Nothing outside the range below should be printed. Output exactly the lines from the line with "destruct (_ &&" to the line with "Proof. vm_compute. reflexivity. Qed.", both included.

*** Opening Data under study ***

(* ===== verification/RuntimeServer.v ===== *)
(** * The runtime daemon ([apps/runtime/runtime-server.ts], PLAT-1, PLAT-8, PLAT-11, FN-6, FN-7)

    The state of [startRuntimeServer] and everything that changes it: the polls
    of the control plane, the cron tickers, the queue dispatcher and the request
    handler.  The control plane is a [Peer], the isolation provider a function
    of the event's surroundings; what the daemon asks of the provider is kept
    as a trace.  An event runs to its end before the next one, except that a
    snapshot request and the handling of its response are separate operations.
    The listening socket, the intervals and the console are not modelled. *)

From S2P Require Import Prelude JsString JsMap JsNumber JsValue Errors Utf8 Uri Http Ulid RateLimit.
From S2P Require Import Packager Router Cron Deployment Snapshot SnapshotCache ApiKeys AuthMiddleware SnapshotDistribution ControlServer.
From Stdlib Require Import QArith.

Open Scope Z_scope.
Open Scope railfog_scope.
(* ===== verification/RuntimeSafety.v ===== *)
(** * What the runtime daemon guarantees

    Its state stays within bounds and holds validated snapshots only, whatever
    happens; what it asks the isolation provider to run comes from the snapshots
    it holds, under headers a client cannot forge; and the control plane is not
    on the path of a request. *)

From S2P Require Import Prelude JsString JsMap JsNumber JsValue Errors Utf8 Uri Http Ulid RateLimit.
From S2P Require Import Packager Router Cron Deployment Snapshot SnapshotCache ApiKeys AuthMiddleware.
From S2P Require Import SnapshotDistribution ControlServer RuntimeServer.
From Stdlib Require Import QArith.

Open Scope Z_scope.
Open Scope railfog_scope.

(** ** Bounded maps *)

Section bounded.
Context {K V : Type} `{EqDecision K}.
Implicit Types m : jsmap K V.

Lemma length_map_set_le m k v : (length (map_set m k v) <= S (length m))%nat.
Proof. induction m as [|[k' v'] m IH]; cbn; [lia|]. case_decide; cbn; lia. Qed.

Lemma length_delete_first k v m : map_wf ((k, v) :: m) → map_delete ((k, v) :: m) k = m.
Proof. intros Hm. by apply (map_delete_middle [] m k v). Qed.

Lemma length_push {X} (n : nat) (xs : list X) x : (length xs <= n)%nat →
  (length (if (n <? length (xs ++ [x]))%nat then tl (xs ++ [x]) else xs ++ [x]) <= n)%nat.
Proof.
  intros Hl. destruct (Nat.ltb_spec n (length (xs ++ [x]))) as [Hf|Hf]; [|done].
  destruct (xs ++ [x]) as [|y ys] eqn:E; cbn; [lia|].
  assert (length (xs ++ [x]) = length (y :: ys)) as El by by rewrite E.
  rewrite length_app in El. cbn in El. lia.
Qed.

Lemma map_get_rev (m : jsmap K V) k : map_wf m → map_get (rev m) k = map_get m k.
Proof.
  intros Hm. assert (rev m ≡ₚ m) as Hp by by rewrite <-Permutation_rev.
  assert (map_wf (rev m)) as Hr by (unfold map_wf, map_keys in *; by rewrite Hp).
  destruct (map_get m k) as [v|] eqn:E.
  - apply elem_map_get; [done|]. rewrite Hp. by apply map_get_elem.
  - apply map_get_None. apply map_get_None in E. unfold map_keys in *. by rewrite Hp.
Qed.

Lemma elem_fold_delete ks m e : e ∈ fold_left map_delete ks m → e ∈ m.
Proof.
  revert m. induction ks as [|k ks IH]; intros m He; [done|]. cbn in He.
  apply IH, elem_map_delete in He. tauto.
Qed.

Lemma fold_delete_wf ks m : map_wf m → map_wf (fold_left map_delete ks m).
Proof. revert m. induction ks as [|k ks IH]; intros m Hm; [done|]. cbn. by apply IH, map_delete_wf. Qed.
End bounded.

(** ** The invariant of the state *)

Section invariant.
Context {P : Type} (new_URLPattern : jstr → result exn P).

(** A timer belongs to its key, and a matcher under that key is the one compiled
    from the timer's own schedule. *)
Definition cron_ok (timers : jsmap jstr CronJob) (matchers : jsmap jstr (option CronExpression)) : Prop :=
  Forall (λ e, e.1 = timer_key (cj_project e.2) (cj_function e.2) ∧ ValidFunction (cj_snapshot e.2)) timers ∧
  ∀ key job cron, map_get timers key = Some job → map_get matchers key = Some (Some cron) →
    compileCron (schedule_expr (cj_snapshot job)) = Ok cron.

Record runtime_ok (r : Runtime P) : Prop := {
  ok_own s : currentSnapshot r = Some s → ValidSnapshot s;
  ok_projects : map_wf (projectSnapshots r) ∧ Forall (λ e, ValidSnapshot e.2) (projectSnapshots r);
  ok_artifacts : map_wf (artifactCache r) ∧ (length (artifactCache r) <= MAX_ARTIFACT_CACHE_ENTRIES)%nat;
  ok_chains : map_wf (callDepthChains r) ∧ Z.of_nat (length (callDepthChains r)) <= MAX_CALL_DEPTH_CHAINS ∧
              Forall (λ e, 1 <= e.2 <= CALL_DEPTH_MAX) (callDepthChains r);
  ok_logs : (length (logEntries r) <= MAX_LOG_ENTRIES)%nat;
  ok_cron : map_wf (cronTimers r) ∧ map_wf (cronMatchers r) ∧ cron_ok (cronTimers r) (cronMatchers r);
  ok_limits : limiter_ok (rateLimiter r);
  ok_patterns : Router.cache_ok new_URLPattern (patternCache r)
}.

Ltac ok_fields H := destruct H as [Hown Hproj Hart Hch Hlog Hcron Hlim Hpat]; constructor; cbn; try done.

*** Closing Data under study ***
*** Opening Data under study ***

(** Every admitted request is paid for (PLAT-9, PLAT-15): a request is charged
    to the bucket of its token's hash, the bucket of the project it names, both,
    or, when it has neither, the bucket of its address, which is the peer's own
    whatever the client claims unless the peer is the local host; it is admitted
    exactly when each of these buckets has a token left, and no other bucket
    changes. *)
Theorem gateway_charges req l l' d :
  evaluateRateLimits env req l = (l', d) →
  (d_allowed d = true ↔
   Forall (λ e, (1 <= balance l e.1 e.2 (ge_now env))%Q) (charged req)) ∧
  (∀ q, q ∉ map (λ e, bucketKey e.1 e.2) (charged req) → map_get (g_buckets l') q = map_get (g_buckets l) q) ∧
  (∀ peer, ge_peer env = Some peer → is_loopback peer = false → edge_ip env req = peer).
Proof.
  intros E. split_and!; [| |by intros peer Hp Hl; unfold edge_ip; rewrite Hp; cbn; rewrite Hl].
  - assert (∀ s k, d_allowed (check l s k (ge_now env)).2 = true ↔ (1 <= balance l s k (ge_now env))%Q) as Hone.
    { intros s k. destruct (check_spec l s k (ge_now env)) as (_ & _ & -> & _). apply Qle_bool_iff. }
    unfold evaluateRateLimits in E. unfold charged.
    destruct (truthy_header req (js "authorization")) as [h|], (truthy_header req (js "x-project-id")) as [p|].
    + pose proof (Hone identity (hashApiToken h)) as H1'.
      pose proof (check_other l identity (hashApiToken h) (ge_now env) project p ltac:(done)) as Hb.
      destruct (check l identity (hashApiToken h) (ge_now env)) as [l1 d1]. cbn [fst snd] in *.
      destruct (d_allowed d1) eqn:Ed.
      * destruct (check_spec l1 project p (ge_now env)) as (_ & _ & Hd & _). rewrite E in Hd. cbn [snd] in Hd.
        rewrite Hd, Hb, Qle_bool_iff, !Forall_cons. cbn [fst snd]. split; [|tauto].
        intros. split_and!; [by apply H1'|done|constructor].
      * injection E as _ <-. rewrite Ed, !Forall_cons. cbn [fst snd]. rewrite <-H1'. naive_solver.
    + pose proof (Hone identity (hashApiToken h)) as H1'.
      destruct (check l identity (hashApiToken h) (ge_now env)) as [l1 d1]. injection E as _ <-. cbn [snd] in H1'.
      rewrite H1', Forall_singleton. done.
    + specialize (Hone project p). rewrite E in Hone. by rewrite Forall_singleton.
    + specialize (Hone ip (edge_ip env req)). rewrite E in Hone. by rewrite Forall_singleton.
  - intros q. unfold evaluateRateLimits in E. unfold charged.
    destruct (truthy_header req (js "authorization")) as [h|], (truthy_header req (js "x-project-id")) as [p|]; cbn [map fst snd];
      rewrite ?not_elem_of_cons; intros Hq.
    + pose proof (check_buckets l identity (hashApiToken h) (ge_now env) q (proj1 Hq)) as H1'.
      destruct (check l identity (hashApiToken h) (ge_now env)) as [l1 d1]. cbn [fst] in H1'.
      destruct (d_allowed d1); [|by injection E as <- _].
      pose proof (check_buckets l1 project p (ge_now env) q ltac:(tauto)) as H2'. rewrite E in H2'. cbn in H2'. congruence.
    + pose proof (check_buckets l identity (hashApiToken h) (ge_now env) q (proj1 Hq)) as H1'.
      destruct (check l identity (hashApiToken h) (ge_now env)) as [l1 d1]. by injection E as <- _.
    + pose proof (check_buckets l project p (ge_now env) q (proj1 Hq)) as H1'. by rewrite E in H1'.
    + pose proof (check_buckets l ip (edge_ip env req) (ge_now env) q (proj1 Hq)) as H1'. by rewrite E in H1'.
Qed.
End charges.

*** Closing Data under study ***
*** Opening Data under study ***

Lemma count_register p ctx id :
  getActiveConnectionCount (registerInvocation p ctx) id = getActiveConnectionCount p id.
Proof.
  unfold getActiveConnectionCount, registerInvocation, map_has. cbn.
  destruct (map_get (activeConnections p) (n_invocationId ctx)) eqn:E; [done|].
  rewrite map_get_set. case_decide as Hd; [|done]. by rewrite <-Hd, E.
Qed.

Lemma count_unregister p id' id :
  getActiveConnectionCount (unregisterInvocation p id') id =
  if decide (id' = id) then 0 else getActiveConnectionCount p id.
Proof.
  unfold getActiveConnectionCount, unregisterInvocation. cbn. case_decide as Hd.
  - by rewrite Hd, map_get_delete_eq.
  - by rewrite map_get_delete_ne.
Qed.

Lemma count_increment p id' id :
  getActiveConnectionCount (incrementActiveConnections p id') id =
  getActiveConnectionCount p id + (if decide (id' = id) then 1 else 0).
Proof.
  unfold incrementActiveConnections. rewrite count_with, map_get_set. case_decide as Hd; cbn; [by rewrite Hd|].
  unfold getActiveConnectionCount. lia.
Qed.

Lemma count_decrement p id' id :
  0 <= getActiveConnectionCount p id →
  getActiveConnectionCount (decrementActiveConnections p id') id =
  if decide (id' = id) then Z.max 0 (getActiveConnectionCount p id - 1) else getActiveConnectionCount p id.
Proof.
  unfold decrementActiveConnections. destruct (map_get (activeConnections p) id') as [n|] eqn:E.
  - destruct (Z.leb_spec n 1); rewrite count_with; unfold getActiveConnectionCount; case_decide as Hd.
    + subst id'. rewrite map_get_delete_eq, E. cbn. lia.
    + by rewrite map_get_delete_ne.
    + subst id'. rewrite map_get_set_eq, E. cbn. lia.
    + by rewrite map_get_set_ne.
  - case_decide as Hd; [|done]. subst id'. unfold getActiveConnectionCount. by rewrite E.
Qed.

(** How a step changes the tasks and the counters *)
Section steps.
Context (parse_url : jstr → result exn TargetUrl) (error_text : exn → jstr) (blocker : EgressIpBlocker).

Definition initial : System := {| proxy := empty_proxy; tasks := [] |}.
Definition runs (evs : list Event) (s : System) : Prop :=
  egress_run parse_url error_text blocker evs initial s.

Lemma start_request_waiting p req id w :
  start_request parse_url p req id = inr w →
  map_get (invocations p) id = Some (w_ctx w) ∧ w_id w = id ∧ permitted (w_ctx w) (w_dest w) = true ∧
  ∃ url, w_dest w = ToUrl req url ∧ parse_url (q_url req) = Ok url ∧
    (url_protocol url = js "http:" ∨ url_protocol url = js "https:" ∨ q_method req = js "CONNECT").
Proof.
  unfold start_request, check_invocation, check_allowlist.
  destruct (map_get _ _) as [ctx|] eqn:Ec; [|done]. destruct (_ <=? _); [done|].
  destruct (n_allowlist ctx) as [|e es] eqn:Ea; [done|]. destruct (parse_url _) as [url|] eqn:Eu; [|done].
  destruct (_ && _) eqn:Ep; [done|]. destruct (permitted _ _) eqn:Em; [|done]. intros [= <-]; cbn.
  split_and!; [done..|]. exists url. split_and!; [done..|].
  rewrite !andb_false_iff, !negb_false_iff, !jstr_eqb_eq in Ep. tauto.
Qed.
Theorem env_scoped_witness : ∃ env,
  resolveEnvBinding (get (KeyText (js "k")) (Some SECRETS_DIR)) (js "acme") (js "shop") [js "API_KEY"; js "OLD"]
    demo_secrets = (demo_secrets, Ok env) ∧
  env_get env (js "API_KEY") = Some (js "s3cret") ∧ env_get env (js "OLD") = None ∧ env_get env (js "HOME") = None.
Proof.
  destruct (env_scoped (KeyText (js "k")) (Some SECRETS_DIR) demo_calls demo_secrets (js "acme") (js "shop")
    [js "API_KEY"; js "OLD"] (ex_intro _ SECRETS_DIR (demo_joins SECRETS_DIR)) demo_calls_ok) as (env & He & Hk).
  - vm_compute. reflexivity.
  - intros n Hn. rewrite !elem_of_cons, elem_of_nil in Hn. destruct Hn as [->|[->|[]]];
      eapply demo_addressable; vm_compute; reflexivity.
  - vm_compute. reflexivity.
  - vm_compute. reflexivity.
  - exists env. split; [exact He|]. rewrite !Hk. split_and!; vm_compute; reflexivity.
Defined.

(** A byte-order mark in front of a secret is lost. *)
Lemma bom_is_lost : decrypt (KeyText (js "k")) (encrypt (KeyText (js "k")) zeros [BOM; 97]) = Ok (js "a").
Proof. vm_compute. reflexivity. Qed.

*** Closing Data under study ***

● **Result below**
  destruct (_ && _) eqn:Ep; [done|]. destruct (permitted _ _) eqn:Em; [|done]. intros [= <-]; cbn.
  split_and!; [done..|]. exists url. split_and!; [done..|].
  rewrite !andb_false_iff, !negb_false_iff, !jstr_eqb_eq in Ep. tauto.
Qed.
Theorem env_scoped_witness : ∃ env,
  resolveEnvBinding (get (KeyText (js "k")) (Some SECRETS_DIR)) (js "acme") (js "shop") [js "API_KEY"; js "OLD"]
    demo_secrets = (demo_secrets, Ok env) ∧
  env_get env (js "API_KEY") = Some (js "s3cret") ∧ env_get env (js "OLD") = None ∧ env_get env (js "HOME") = None.
Proof.
  destruct (env_scoped (KeyText (js "k")) (Some SECRETS_DIR) demo_calls demo_secrets (js "acme") (js "shop")
    [js "API_KEY"; js "OLD"] (ex_intro _ SECRETS_DIR (demo_joins SECRETS_DIR)) demo_calls_ok) as (env & He & Hk).
  - vm_compute. reflexivity.
  - intros n Hn. rewrite !elem_of_cons, elem_of_nil in Hn. destruct Hn as [->|[->|[]]];
      eapply demo_addressable; vm_compute; reflexivity.
  - vm_compute. reflexivity.
  - vm_compute. reflexivity.
  - exists env. split; [exact He|]. rewrite !Hk. split_and!; vm_compute; reflexivity.
Defined.

(** A byte-order mark in front of a secret is lost. *)
Lemma bom_is_lost : decrypt (KeyText (js "k")) (encrypt (KeyText (js "k")) zeros [BOM; 97]) = Ok (js "a").
Proof. vm_compute. reflexivity. Qed.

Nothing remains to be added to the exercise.